This study reveals the ways in which previous cultural narratives about race, class, and gender may influence how one performs ethos and how that performance of ethos is received by an audience. Through a rhetorical analysis of the performances of ethos by elite female athletes such as Brandi Chastain, Serena Williams, and Michelle Wie, this study demonstrates the dynamic interplay between these facets of identity, suggesting not only the inter-relatedness of these elements and ethos, but also that a contemporary account of ethos must acknowledge identities as fluid, and must account for race, class, gender, and embodiment as parts of an interlocking system of representation. A consideration of how ethos is performed in women's sports is particularly important because elite female athletes represent a bit of a tension in feminist scholarship: by caring for and developing their bodies through athletic training, they are able to assert their presence in a traditionally male-dominated sphere, while on the other hand, the very structures of sport - one of the few social institutions where an ontological difference based on sex is not only reinforced but actually upheld as a moral of "fair play" - are situated in discourses that reinforce women's difference from and subordination to men.

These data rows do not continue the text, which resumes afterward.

(** * prediction-error/index.js: reward, slack and expectedReward

    A shallow embedding of the numeric core of the prediction-error
    simulation.  JavaScript numbers are idealised as real numbers
    ([R] of the Standard Library): [Math.log] is [ln], [Math.exp] is
    [exp], [Math.abs] is [Rabs].  Rounding of IEEE doubles and the
    values NaN and Infinity are outside this model.  Where the last
    place of a double decides a statement, [Binary64] evaluates the
    arithmetic of [reward] on binary64 numbers. *)

From Stdlib Require Import Reals Lra Lia List String Arith ZArith.
From Stdlib Require Import PrimFloat SpecFloat FloatOps.
Import ListNotations.

Open Scope R_scope.

Set Warnings "-inexact-float".

(** ** lodash helpers *)

Module Lodash.

(** [baseClamp(number, lower, upper)]: first cap by [upper], then
    raise to [lower], with the comparisons lodash uses. *)
Definition clamp (number lower upper : R) : R :=
  let number := if Rle_dec number upper then number else upper in
  if Rge_dec number lower then number else lower.

(** [baseSum(array, identity)]: the running result starts as the first
    element and the others are added to it from left to right. *)
Definition baseSum (x : R) (xs : list R) : R := fold_left Rplus xs x.

(** [_.mean(array)] is [baseMean(array, identity)]:
    [length ? baseSum(array) / length : NaN].  [None] stands for the NaN
    of an empty array. *)
Definition mean (array : list R) : option R :=
  match array with
  | [] => None
  | x :: xs => Some (baseSum x xs / INR (List.length array))
  end.

(** [baseTimes(n, iteratee)]: [result[index] = iteratee(index)] for
    [index] from 0 to [n - 1], in this order.  The iteratees of index.js
    draw random events, so the state [St] of the random source is
    threaded through the calls. *)
Fixpoint baseTimes {St A : Type} (n index : nat)
    (iteratee : nat -> St -> A * St) (s : St) : list A * St :=
  match n with
  | O => ([], s)
  | S n' =>
      let (a, s1) := iteratee index s in
      let (rest, s2) := baseTimes n' (S index) iteratee s1 in
      (a :: rest, s2)
  end.

(** [_.times(n, iteratee)] for an array length below 2^32 - 1. *)
Definition times {St A : Type} (n : nat)
    (iteratee : nat -> St -> A * St) (s : St) : list A * St :=
  baseTimes n 0 iteratee s.

End Lodash.

(** ** The numeric functions of index.js *)

(** [var prec = 0.0001;] inside [reward]. *)
Definition prec : R := 0.0001.

(** [reward(prior, p)], index.js lines 44-53. *)
Definition reward (prior p : R) : R :=
  let prior := Lodash.clamp prior prec (1 - prec) in
  let p := Lodash.clamp p prec (1 - prec) in
  ln (p / (1 - p)) - ln (prior / (1 - prior)).

(** [slack(x)], index.js lines 55-60. *)
Definition slack (x : R) : R :=
  let lnx := ln x in
  0.95 * exp ((- lnx) * lnx / 6).

(** ** The Categorical interface used by expectedReward

    [expectedReward] only calls [events()] on the population and
    [prob(ev)] on both arguments; any object with these two methods
    can be passed. *)

Class CategoricalLike (Ev D : Type) : Type := {
  events : D -> list Ev;
  prob : D -> Ev -> R
}.

(** [expectedReward(pop, sam)], index.js lines 62-83.
    [evs.reduce(f, 0)] is a left fold from 0; [evs.length] is the
    length of the population's event array. *)
Definition expectedReward {Ev D : Type} `{CategoricalLike Ev D}
    (pop sam : D) : R :=
  let evs := events pop in
  fold_left
    (fun acc ev =>
       let pp := prob pop ev in
       let p := prob sam ev in
       let rew := Rabs (reward pp p) in
       acc + rew / INR (List.length evs))
    evs 0.

(** ** Categorical *)

Module Categorical.

(** Modelled from the spec: the [Categorical] class of the [lately]
    package, which index.js requires and which is not among the
    sources.  A mapping from event to accumulated weight, kept in
    insertion order, and a running total weight. *)
Record t : Type := mk {
  w : list (string * nat);
  wsum : nat
}.
(** ** Payments and RSVP *)

Lemma payments_of_rows (s u : uuid) (db : database) :
  payments_of s u db = map toPayment (payment_rows s u db).
Proof.
  unfold payments_of, getPayments, payment_rows, pay_is, pair_is.
  induction (payments db) as [|a l IH]; simpl; [reflexivity|].
  destruct (Nat.eqb (pay_spot_id a) s); simpl; [|exact IH].
  destruct (Nat.eqb (pay_user_id a) u); simpl; now rewrite IH.
Qed.

Lemma pay_is_key (s u : uuid) (r : payment_row) :
  pay_is s u r = true <-> pay_key r = (s, u).
Proof. apply pair_is_key. Qed.

(** [upsertPayment] on a pair that has a row: the row keeps its id and
    its drink total and takes the given status. *)
Lemma upsertPayment_existing (s u : uuid) (st : PaymentStatus) (old : payment_row) (db : database) :
  payments_unique db ->
  find (pay_is s u) (payments db) = Some old ->
  exists p db',
    upsertPayment None s u st db = (Ok p, db')
    /\ payments_unique db'
    /\ payment_rows s u db' = [mk_payment (pay_id old) s u st (pay_drink_total_amount old)].
Proof.
  intros Huniq Hfind. unfold upsertPayment, request. rewrite Hfind.
  set (upd := fun r => mk_payment (pay_id r) s u st (pay_drink_total_amount r)).
  assert (Hupd : forall r, pay_is s u r = true -> pay_key (upd r) = (s, u)) by reflexivity.
  eexists; eexists. split; [reflexivity|]. split.
  - unfold payments_unique. simpl.
    now rewrite (map_key_replace_hits pay_key (pay_is s u) (s, u) (pay_is_key s u) upd Hupd).
  - exact (filter_replace_hits pay_key (pay_is s u) (s, u) (pay_is_key s u) upd Hupd
             _ old Huniq Hfind).
Qed.

(** [upsertPayment] on a pair without a row: a fresh row with the
    column default 0. *)
Lemma upsertPayment_fresh (s u : uuid) (st : PaymentStatus) (db : database) :
  payments_unique db ->
  find (pay_is s u) (payments db) = None ->
  exists p db',
    upsertPayment None s u st db = (Ok p, db')
    /\ payments_unique db'
    /\ payments db' = payments db ++ [mk_payment (next_uuid db) s u st 0]
    /\ payment_rows s u db' = [mk_payment (next_uuid db) s u st 0].
Proof.
  intros Huniq Hfind. unfold upsertPayment, request. rewrite Hfind.
  eexists; eexists. split; [reflexivity|]. simpl. repeat split.
  - apply (NoDup_snoc_fresh pay_key (pay_is s u) (s, u) (pay_is_key s u));
      [exact Huniq | exact Hfind | reflexivity].
  - apply (filter_snoc_fresh (pay_is s u)); [exact Hfind|]. now apply pay_is_key.
Qed.
(** [is_planet_habitable]: the value of [size_suitable]. *)
Definition habitable_size_suitable (planet_radius : option record)
  : result bool :=
  match planet_radius with
  | None => Ok true
  | Some pr =>
      if negb (is_none (get pr "pl_rade")) then
        let earth_radius := get pr "pl_rade" in
        between_num 0.5 earth_radius 2.0
      else Ok true
  end.

(** [is_planet_habitable(planet_distance, inner_hz, outer_hz,
    planet_mass, planet_radius)] *)
Definition is_planet_habitable (planet_distance inner_hz outer_hz : R)
    (planet_mass planet_radius : option record) : result string :=
  let in_habitable_zone :=
    bool_decide (inner_hz <= planet_distance)
    && bool_decide (planet_distance <= outer_hz) in
  habitable_mass_suitable planet_mass ≫= λ mass_suitable : bool,
  habitable_size_suitable planet_radius ≫= λ size_suitable : bool,
  if in_habitable_zone then
    if mass_suitable && size_suitable then Ok "Potentially habitable"%string
    else Ok "In habitable zone but may not have right mass/size for habitability"%string
  else Ok "Not in habitable zone"%string.

(** [get_planet_type]: the value of [earth_mass] after the extraction
    block ([VNone] is Python's [None]; the Earth-unit fields are copied
    without arithmetic, so a string survives until it is compared). *)
Definition planet_type_earth_mass (planet_mass : option record)
  : result value :=
  match planet_mass with
  | None => Ok VNone
  | Some pm =>
      if negb (is_none (get pm "pl_bmassj")) then
        jupiter_mass ← as_num (get pm "pl_bmassj");
        Ok (VNum (jupiter_mass * 317.8))
      else if negb (is_none (get pm "pl_bmasse")) then
        Ok (get pm "pl_bmasse")
      else if negb (is_none (get pm "pl_msinij")) then
        jupiter_mass ← as_num (get pm "pl_msinij");
        Ok (VNum (jupiter_mass * 317.8))
      else if negb (is_none (get pm "pl_msinie")) then
        Ok (get pm "pl_msinie")
      else Ok VNone
  end.

(** [get_planet_type] and [calculate_surface_gravity]: the value of
    [earth_radius] after the extraction block. *)
Definition extract_earth_radius (planet_radius : option record)
  : result value :=
  match planet_radius with
  | None => Ok VNone
  | Some pr =>
      if negb (is_none (get pr "pl_rade")) then
        Ok (get pr "pl_rade")
      else if negb (is_none (get pr "pl_radj")) then
        jupiter_radius ← as_num (get pr "pl_radj");
        Ok (VNum (jupiter_radius * 11.2))
      else Ok VNone
  end.

(** A chain [if c1: return l1 elif c2: return l2 ... else: return l]. *)
Fixpoint first_branch (branches : list (result bool * string))
    (otherwise : string) : result string :=
  match branches with
  | [] => Ok otherwise
  | (cond, label) :: rest =>
      cond ≫= λ c : bool, if c then Ok label else first_branch rest otherwise
  end.

(** [get_planet_type]: the three decision tables. *)
Definition classify_planet (earth_mass earth_radius : value)
  : result string :=
  if negb (is_none earth_mass) && negb (is_none earth_radius) then
    first_branch
      [ (lt_num earth_mass 0.1, "Sub-Earth/Mercury-like");
        (and_then (lt_num earth_mass 2) (lt_num earth_radius 1.5),
         "Earth-like terrestrial planet");
        (and_then (lt_num earth_mass 10) (lt_num earth_radius 2.5),
         "Super-Earth");
        (and_then (lt_num earth_mass 50) (lt_num earth_radius 6),
         "Mini-Neptune/Gas Dwarf");
        (lt_num earth_mass 500, "Neptune-like gas giant") ]%string
      "Jupiter-like gas giant"
  else if negb (is_none earth_mass) then
    first_branch
      [ (lt_num earth_mass 0.1, "Sub-Earth/Mercury-like");
        (lt_num earth_mass 2, "Possibly Earth-like");
        (lt_num earth_mass 10, "Possibly Super-Earth");
        (lt_num earth_mass 50, "Possibly Mini-Neptune");
        (lt_num earth_mass 500, "Neptune-like gas giant") ]%string
      "Jupiter-like gas giant"
  else if negb (is_none earth_radius) then
    first_branch
      [ (lt_num earth_radius 0.8, "Sub-Earth/Mercury-like");
        (lt_num earth_radius 1.5, "Possibly Earth-like");
        (lt_num earth_radius 2.5, "Possibly Super-Earth");
        (lt_num earth_radius 6, "Possibly Mini-Neptune/Gas Dwarf");
        (lt_num earth_radius 15, "Neptune-like gas giant") ]%string
      "Jupiter-like gas giant"
  else Ok "Unknown (insufficient data)"%string.
Definition set_latest_frame (v : option Frame) (s : CameraStream) : CameraStream :=
  {| config := config s; camera_id := camera_id s; camera_name := camera_name s;
     stream_url := stream_url s; fps := fps s; is_running := is_running s; cap := cap s;
     threads := threads s; shutdown_event := shutdown_event s;
     latest_frame := v; frame_timestamp := frame_timestamp s;
     frames_captured := frames_captured s; start_time := start_time s;
     last_frame_time := last_frame_time s |}.

Definition set_frame_timestamp (v : Time) (s : CameraStream) : CameraStream :=
  {| config := config s; camera_id := camera_id s; camera_name := camera_name s;
     stream_url := stream_url s; fps := fps s; is_running := is_running s; cap := cap s;
     threads := threads s; shutdown_event := shutdown_event s;
     latest_frame := latest_frame s; frame_timestamp := v;
     frames_captured := frames_captured s; start_time := start_time s;
     last_frame_time := last_frame_time s |}.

This study argues that female athletes' ability to shape and invent their physical bodies through athletic training also influences their ability to shape and invent their ethos. However, repeated bodily actions do not just signify one's ethos, but actually work to constitute the individual. In this way, practices such as the care of the self and dedicated athletic training are not so much about the social impositions placed on the subject but on the work that these practices do in shaping the individual. Therefore, in order to understand ethos and the performance of ethos as an embodied practice, rhetorical scholars need an entire conceptualization of the role the body plays in the making of the self, and in particular, a conceptualization in which outward bodily actions are understood as both the potential for transforming and developing the self and the means through which such transformation may take place.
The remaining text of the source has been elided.